A NOVEL ADJUVANT REGIMEN IN BREAST CANCER

Epirubicin followed by capecitabine is effective adjuvant therapy for women with early breast cancer, according to results from the UK TACT2 trial.
"There is no single standard adjuvant chemotherapy,” Dr. David Cameron from the University of Edinburgh, U.K., told Reuters Health by email. “Our data suggest that epirubicin followed by capecitabine is an acceptable, effective, and well tolerated regimen for those patients deemed not to need a taxane.”
Adjuvant chemotherapy has improved outcomes of early breast cancer, but it causes toxicity.
Dr. Cameron and colleagues investigated whether efficacy could be improved without increasing toxicity with an accelerated epirubicin schedule and whether capecitabine instead of cyclophosphamide, methotrexate and fluorouracil (CMF) would improve tolerability without loss of efficacy in their phase 3 trial of nearly 4,400 women with early breast cancer.
Time to tumor recurrence (TTR), the primary endpoint, did not differ significantly between the accelerated and standard epirubicin schedules, the team reports in The Lancet Oncology, online June 6.
TTR did not differ significantly between the CMF and capecitabine groups, either.
The proportions of patients free from TTR events at five years were 85.9% for the standard epirubicin group versus 87.1% for the accelerated-epirubicin group and 86.5% for the CMF group versus 86.7% for the capecitabine group.
Moreover, there were no significant differences between the groups in overall survival, invasive-disease-free survival or time to distant tumor recurrence.
Overall survival at five years was 90.7% with standard epirubicin, 89.7% with accelerated epirubicin, 90.2% with CMF and 90.1% with capecitabine.
Among the 1,399 premenopausal women, disruption or discontinuation of periods during chemotherapy was significantly higher with accelerated epirubicin (83%) than with standard epirubicin (76%) and with CMF (86%) than with capecitabine (73%).
“Epirubicin followed by capecitabine resulted in less permanent induction of the menopause for premenopausal women, so can be considered an option in those women not wanting to become permanently menopausal, which is of course a risk with chemotherapy,” Dr.
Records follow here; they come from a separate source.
(** * Narrative photo organizer: detection, reconciliation and ordering

    A shallow embedding of the organizational core of the application:

    - [photoOrdering.ts]: [comparePhotos], [sortPhotos] and its grouped
      views, [getPhotoIndex], [navigatePhotos];
    - [folderDetectionService.ts]: the day and bucket patterns,
      [extractDayFromFolderName], [detectBucketFromFolderName],
      [analyzePathStructure], [shouldSkipFolder], [suggestFolderName],
      [detectFolderStructure];
    - [projectService.ts]: [collectFiles], [buildPhotosFromHandle],
      [clusterPhotosByTime], [applyArchiveFolder], [initProject],
      [getState], [saveState], [deleteProject];
    - [exportManifest.ts]: [determineIfShouldExport],
      [generateExportManifest];
    - [pathResolver.ts]: [resolveSourceRoot], [resolveDestinationRoot],
      [autoDetectIngestState], [resolveMeceBucketPath].

    JavaScript strings are sequences of UTF-16 code units, numbers that
    the code only uses as integers are in [Z], [null]/[undefined] are
    [None].

    The modules of the first part hold the program, one module per source
    file; the modules of the second part hold what is proved of it. *)

From Stdlib Require Import ZArith NArith List Bool Lia String Ascii.

From Stdlib Require Import DecimalString DecimalZ.

From stdpp Require Import gmap list sorting.

Local Open Scope Z_scope.

(** ** Strings *)

(** A JavaScript string: its UTF-16 code units. *)
Abbreviation jsstring := (list N).

(** A literal of the Basic Latin block. *)
Fixpoint str (s : string) : jsstring :=
  match s with
  | EmptyString => []
  | String c s' => N_of_ascii c :: str s'
  end.

Arguments str : simpl never.

(** [a || b] where [a] is an optional string: [undefined] and [''] are
    falsy. *)
Definition str_or (a : option jsstring) (b : jsstring) : jsstring :=
  match a with
  | Some (c :: s) => c :: s
  | _ => b
  end.

(** Truthiness of an optional string. *)
Definition truthy (a : option jsstring) : bool :=
  match a with
  | Some (_ :: _) => true
  | _ => false
  end.

(** ** Data model ([projectService.ts]) *)

Inductive Confidence := high | medium | low | none.

(** [ProjectPhoto], without [fileHandle] and [metadata], which none of
    the functions below reads. *)
Record ProjectPhoto := {
  id : jsstring;
  originalName : jsstring;
  currentName : jsstring;
  timestamp : Z;
  day : option Z;
  bucket : option jsstring;
  sequence : option Z;
  favorite : bool;
  rating : Z;
  archived : bool;
  thumbnail : jsstring;
  mimeType : jsstring;
  filePath : option jsstring;
  sourceFolder : jsstring;
  folderHierarchy : list jsstring;
  detectedDay : option Z;
  detectedBucket : option jsstring;
  isPreOrganized : bool;
  organizationConfidence : Confidence;
  (** [None] is [undefined], [Some None] is [null]. *)
  subfolderOverride : option (option jsstring)
}.

(** ** Ordering engine ([photoOrdering.ts]) *)

Module Ordering.

Inductive GroupBy := subfolder | bucketGroup | dayGroup.

Record SortOptions := {
  groupBy : option GroupBy;
  separateVideos : bool;
  selectedDay : option Z;
  getSubfolderGroup : option (ProjectPhoto -> option Z -> jsstring);
  isVideo : option (ProjectPhoto -> bool)
}.

(** [sortPhotos(photos)] with [options = {}]. *)
Definition noOptions : SortOptions :=
  {| groupBy := None; separateVideos := false; selectedDay := None;
     getSubfolderGroup := None; isVideo := None |}.

Record OrderingGroup := {
  label : jsstring;
  groupPhotos : list ProjectPhoto;
  startIndex : Z
}.

Record OrderingResult := {
  photos : list ProjectPhoto;
  indexMap : gmap jsstring Z;
  groups : option (list OrderingGroup)
}.

Inductive Direction := next | prev.

Section ArraySort.
Context {A : Type} (compareFn : A -> A -> Z).

Fixpoint sort_insert (x : A) (l : list A) : list A :=
  match l with
  | [] => [x]
  | y :: l' => if compareFn x y <=? 0 then x :: y :: l' else y :: sort_insert x l'
  end.

Fixpoint Array_sort (l : list A) : list A :=
  match l with
  | [] => []
  | x :: l' => sort_insert x (Array_sort l')
  end.

End ArraySort.

Section Engine.
(** [String.prototype.localeCompare]: negative, zero or positive. *)
Variable localeCompare : jsstring -> jsstring -> Z.

Definition comparePhotos (a b : ProjectPhoto) : Z :=
  if negb (timestamp a =? timestamp b) then timestamp a - timestamp b
  else
    let pathA := str_or (filePath a) (str_or (Some (originalName a)) []) in
    let pathB := str_or (filePath b) (str_or (Some (originalName b)) []) in
    let pathCmp := localeCompare pathA pathB in
    if negb (pathCmp =? 0) then pathCmp
    else
      let nameCmp :=
        localeCompare (str_or (Some (originalName a)) [])
                      (str_or (Some (originalName b)) []) in
      if negb (nameCmp =? 0) then nameCmp
      else localeCompare (id a) (id b).

(** [photos.forEach((photo, index) => indexMap.set(photo.id, index))] *)
Fixpoint setIndices (ps : list ProjectPhoto) (index : Z)
    (m : gmap jsstring Z) : gmap jsstring Z :=
  match ps with
  | [] => m
  | p :: rest => setIndices rest (index + 1) (<[id p := index]> m)
  end.

Definition buildIndexMap (ps : list ProjectPhoto) : OrderingResult :=
  {| photos := ps; indexMap := setIndices ps 0 ∅; groups := None |}.

(** Stills before videos inside one group, when requested. *)
Definition emitGroup (separate : bool) (isVid : option (ProjectPhoto -> bool))
    (g : list ProjectPhoto) : list ProjectPhoto :=
  match separate, isVid with
  | true, Some v =>
      filter (fun p => negb (v p) = true) g ++ filter (fun p => v p = true) g
  | _, _ => g
  end.

(** Keys of a [Map] filled by a [forEach]: first occurrences, in
    insertion order. *)
Fixpoint mapKeys {K} `{EqDecision K} (ks : list K) (seen : list K) : list K :=
  match ks with
  | [] => []
  | k :: rest =>
      if decide (k ∈ seen) then mapKeys rest seen
      else k :: mapKeys rest (k :: seen)
  end.

Definition bucketKey (p : ProjectPhoto) : option jsstring :=
  match bucket p with
  | Some (c :: s) => Some (c :: s)
  | _ => None
  end.

Definition bucketOrder : list (option jsstring) :=
  [Some (str "A"); Some (str "B"); Some (str "C"); Some (str "D");
   Some (str "E"); Some (str "M"); Some (str "X"); None].

Definition groupByBucket (sorted : list ProjectPhoto) (separate : bool)
    (isVid : option (ProjectPhoto -> bool)) : OrderingResult :=
  buildIndexMap
    (flat_map
       (fun b => emitGroup separate isVid
                   (filter (fun p => bucketKey p = b) sorted))
       bucketOrder).

Definition compareDays (a b : option Z) : Z :=
  match a, b with
  | None, _ => 1
  | _, None => -1
  | Some x, Some y => x - y
  end.

Definition groupByDay (sorted : list ProjectPhoto) (separate : bool)
    (isVid : option (ProjectPhoto -> bool)) : OrderingResult :=
  let sortedDays := Array_sort compareDays (mapKeys (map day sorted) []) in
  buildIndexMap
    (flat_map
       (fun d => emitGroup separate isVid (filter (fun p => day p = d) sorted))
       sortedDays).

Definition compareLabels (labelA labelB : jsstring) : Z :=
  if decide (labelA = str "Day Root") then -1
  else if decide (labelB = str "Day Root") then 1
  else localeCompare labelA labelB.

(** The groups with their start indices, and the photos pushed so far. *)
Fixpoint pushGroups (separate : bool) (isVid : option (ProjectPhoto -> bool))
    (gs : list (jsstring * list ProjectPhoto)) (ordered : list ProjectPhoto)
    : list ProjectPhoto * list OrderingGroup :=
  match gs with
  | [] => (ordered, [])
  | (l, g) :: rest =>
      let r :=
        pushGroups separate isVid rest (ordered ++ emitGroup separate isVid g) in
      (fst r,
       {| label := l; groupPhotos := g; startIndex := Z.of_nat (length ordered) |}
         :: snd r)
  end.

Definition groupBySubfolder (sorted : list ProjectPhoto) (selDay : Z)
    (getGroup : ProjectPhoto -> option Z -> jsstring) (separate : bool)
    (isVid : option (ProjectPhoto -> bool)) : OrderingResult :=
  let labelOf p := getGroup p (Some selDay) in
  let labels := Array_sort compareLabels (mapKeys (map labelOf sorted) []) in
  let sortedGroups :=
    map (fun l => (l, filter (fun p => labelOf p = l) sorted)) labels in
  let r := pushGroups separate isVid sortedGroups [] in
  {| photos := fst r; indexMap := setIndices (fst r) 0 ∅; groups := Some (snd r) |}.

Definition sortPhotos (ps : list ProjectPhoto) (options : SortOptions)
    : OrderingResult :=
  let sorted := Array_sort comparePhotos ps in
  match groupBy options, selectedDay options, getSubfolderGroup options with
  | Some subfolder, Some d, Some g =>
      groupBySubfolder sorted d g (separateVideos options) (isVideo options)
  | Some bucketGroup, _, _ =>
      groupByBucket sorted (separateVideos options) (isVideo options)
  | Some dayGroup, _, _ =>
      groupByDay sorted (separateVideos options) (isVideo options)
  | _, _, _ =>
      buildIndexMap (emitGroup (separateVideos options) (isVideo options) sorted)
  end.

End Engine.

Definition getPhotoIndex (photoId : jsstring) (m : gmap jsstring Z) : Z :=
  default (-1) (m !! photoId).

Definition inRange (ps : list ProjectPhoto) (i : Z) : bool :=
  (0 <=? i) && (i <? Z.of_nat (length ps)).

(** The [while] loop of [navigatePhotos]; every turn moves [nextIndex]
    one step towards a boundary, so [length photos] turns are enough
    (lemma [navigateLoop_fuel]). *)
Fixpoint navigateLoop (ps : list ProjectPhoto) (filter : ProjectPhoto -> bool)
    (step : Z) (fuel : nat) (nextIndex : Z) : option ProjectPhoto :=
  match fuel with
  | O => None
  | S fuel' =>
      if inRange ps nextIndex then
        match ps !! Z.to_nat nextIndex with
        | Some p =>
            if filter p then Some p
            else navigateLoop ps filter step fuel' (nextIndex + step)
        | None => None
        end
      else None
  end.

Definition navigatePhotos (currentPhotoId : jsstring) (direction : Direction)
    (result : OrderingResult) (filter : option (ProjectPhoto -> bool))
    : option ProjectPhoto :=
  let currentIndex := getPhotoIndex currentPhotoId (indexMap result) in
  if currentIndex =? -1 then None
  else
    let step := match direction with next => 1 | prev => -1 end in
    let nextIndex := currentIndex + step in
    match filter with
    | Some f =>
        navigateLoop (photos result) f step (length (photos result)) nextIndex
    | None =>
        if inRange (photos result) nextIndex
        then photos result !! Z.to_nat nextIndex
        else None
    end.

(** Code-unit lexicographic comparison, the reading of [localeCompare]
    under which the comparator chain is described. *)
Fixpoint lexCompare (x y : jsstring) : Z :=
  match x, y with
  | [], [] => 0
  | [], _ :: _ => -1
  | _ :: _, [] => 1
  | c :: x', d :: y' =>
      match N.compare c d with
      | Lt => -1
      | Gt => 1
      | Eq => lexCompare x' y'
      end
  end.

(** Canonical composition, as far as the examples below need it: [e]
    followed by the combining acute accent U+0301 is U+00E9. *)
Fixpoint canonicalCompose (s : jsstring) : jsstring :=
  match s with
  | [] => []
  | c :: rest =>
      match rest with
      | d :: rest' =>
          if ((c =? 101) && (d =? 769))%N then 233%N :: canonicalCompose rest'
          else c :: canonicalCompose rest
      | [] => [c]
      end
  end.

(** A [localeCompare] that, like the one of the language, gives 0 for
    canonically equivalent strings: the code-unit order of the composed
    strings. *)
Definition canonicalCompare (x y : jsstring) : Z :=
  lexCompare (canonicalCompose x) (canonicalCompose y).

(** *** The order a comparator induces *)

(** "Not after", for a comparator. *)
Definition cmpLe {A : Type} (cmp : A -> A -> Z) (a b : A) : Prop := cmp a b <= 0.

(** [localeCompare] tells the strings of a list apart: it gives 0 for no
    two different ones. *)
Definition tellsApart (localeCompare : jsstring -> jsstring -> Z)
    (keys : list jsstring) : Prop :=
  forall x y, x ∈ keys -> y ∈ keys -> localeCompare x y = 0 -> x = y.

(** *** The keys of the base comparator *)

(** The first key after the timestamp: [filePath || originalName || '']. *)
Definition pathKey (p : ProjectPhoto) : jsstring :=
  str_or (filePath p) (str_or (Some (originalName p)) []).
Cameron said.
At the end of treatment, quality of life was significantly worse and clinically meaningful deteriorations in quality of life were greater with accelerated epirubicin versus standard epirubicin and with CMF versus capecitabine.
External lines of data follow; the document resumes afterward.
Lemma collect_pdfs_in (fs : option storage) (items : list dirent) (p : pdf) :
  In p (collect_pdfs utf8_decode JSON_parse fs items) ->
  exists item,
    In item items /\ d_isDirectory item = true
    /\ startsWith (lit "error_") (d_name item) = false
    /\ pdf_of_item utf8_decode JSON_parse fs item = Some p.
Proof.
  induction items as [|item items IH]; cbn [collect_pdfs]; [intros []|].
  destruct (d_isDirectory item && negb (startsWith (lit "error_") (d_name item)))
    eqn:Hok.
  - apply andb_true_iff in Hok as [Hdir Hname]. apply negb_true_iff in Hname.
    destruct (pdf_of_item utf8_decode JSON_parse fs item) as [p'|] eqn:Hp.
    + intros [<- | H].
      * exists item. repeat split; try assumption. now left.
      * destruct (IH H) as [it [Hin Hrest]]. exists it. split; [now right | assumption].
    + intros H. destruct (IH H) as [it [Hin Hrest]].
      exists it. split; [now right | assumption].
  - intros H. destruct (IH H) as [it [Hin Hrest]].
    exists it. split; [now right | assumption].
Qed.

(** Every listed document is a discoverable directory. *)
Lemma listed_discoverable (fs : option storage) (p : pdf) :
  In p (listed fs) -> discoverable utf8_decode JSON_parse fs (id p).
Proof.
  unfold listProcessedPDFs. destruct fs as [st|]; [|intros []].
  intros H. apply in_js_sort in H.
  apply collect_pdfs_in in H as [item [Hin [Hdir [Hname Hp]]]].
  apply pdf_of_item_some in Hp as [Hid [t [metadata [Hread Hparse]]]].
  exists st, item, t, metadata. rewrite Hid. repeat split; assumption.
Qed.

Lemma pdfsToSearch_incl (pdfs : list pdf) (pdfId : option text) (p : pdf) :
  In p (pdfsToSearch pdfs pdfId) -> In p pdfs.
Proof.
  unfold pdfsToSearch. destruct pdfId as [[|c s]|]; try tauto.
  intros H. now apply filter_In in H.
Qed.
(** A handler whose two tables share the key [my.domain]. *)
Definition overlap_rp : reverseProxy :=
  newReverseProxy main_redirects (<[ "my.domain" := "localhost:12345" ]> main_backends).

(** A call that only touches the header map. *)
Definition is_SetHeader (c : call) : bool :=
  match c with
  | CallSetHeader _ _ => true
  | _ => false
  end.

(** The characters of a string, in order. *)
Fixpoint chars (s : string) : list ascii :=
  match s with
  | EmptyString => []
  | String c s' => c :: chars s'
  end.

(** ** The wrapper *)

Lemma perform_all_cons `{ResponseWriter W} c cs (w : W) :
  perform_all (c :: cs) w = perform_all cs (perform c w).
Proof. reflexivity. Qed.

Section Wrapper.
Context `{ResponseWriter W}.

(** Every call reaches the inner writer, as if there were no wrapper. *)
Lemma wrapper_inner cs (rw : responseWriter W) :
  inner (perform_all cs rw) = perform_all cs (inner rw).
Proof.
  revert rw. induction cs as [|c cs IH]; intros rw; [done|].
  rewrite !perform_all_cons, IH. by destruct c.
Qed.

(** The field holds the argument of the latest [WriteHeader]. *)
Lemma wrapper_status cs (rw : responseWriter W) :
  status (perform_all cs rw) = default (status rw) (last (codes cs)).
Proof.
  revert rw. induction cs as [|c cs IH]; intros rw; [done|].
  rewrite perform_all_cons, IH.
  destruct c as [k v|code|data]; [done| |done].
  change (codes (CallWriteHeader code :: cs)) with (code :: codes cs).
  rewrite last_cons. by destruct (last (codes cs)).
Qed.

End Wrapper.

(** C7, as amended: for every sequence of calls made on a wrapper created
    for a request, the status read afterwards is the argument of the last
    [WriteHeader] call of the sequence (every call overwrites the field),
    and zero when the sequence has none. *)
Theorem captured_status_last_WriteHeader `{ResponseWriter W} (w : W) (cs : list call) :
  status (perform_all cs (wrap w)) = default 0 (last (codes cs)).
Proof. by rewrite wrapper_status. Qed.

(** C7, as stated, fails: after [WriteHeader(200)] then [WriteHeader(500)]
    the wrapper holds 500, not the argument of the first call, while the
    client was sent 200. *)
Lemma captured_status_not_first :
  let cs := [CallWriteHeader 200; CallWriteHeader 500] in
  let respW := perform_all cs (wrap newResponse) in
  head (codes cs) = Some 200 ∧ status respW = 500 ∧ status respW ≠ 200
  ∧ sent_status (inner respW) = Some 200.
Proof. cbv zeta. repeat split. discriminate. Qed.

(** C2, as amended: when no [WriteHeader] call is made on the wrapper,
    the status read afterwards is 0, the value the field is created
    with. *)
Theorem captured_status_zero_without_WriteHeader `{ResponseWriter W}
    (w : W) (cs : list call) :
  codes cs = [] → status (perform_all cs (wrap w)) = 0.
Proof. intros Hcs. by rewrite wrapper_status, Hcs. Qed.

Lemma captured_status_zero_without_WriteHeader_witness :
  codes [CallSetHeader "Content-Type" "text/plain"; CallWrite "ok"] = []
  ∧ status (perform_all [CallSetHeader "Content-Type" "text/plain"; CallWrite "ok"]
                        (wrap newResponse)) = 0.
Proof.
  split; [reflexivity|].
  apply (captured_status_zero_without_WriteHeader newResponse). reflexivity.
Defined.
It was “disappointing that the acceleration of epirubicin didn’t improve outcomes, and perhaps most surprising was that the toxicity and quality of life and hospital admission data showed it to be not better tolerated than conventional three-weekly epirubicin,” Dr. Cameron said.
Amgen, Pfizer and Roche provided funding for this study and had various relationships with several authors.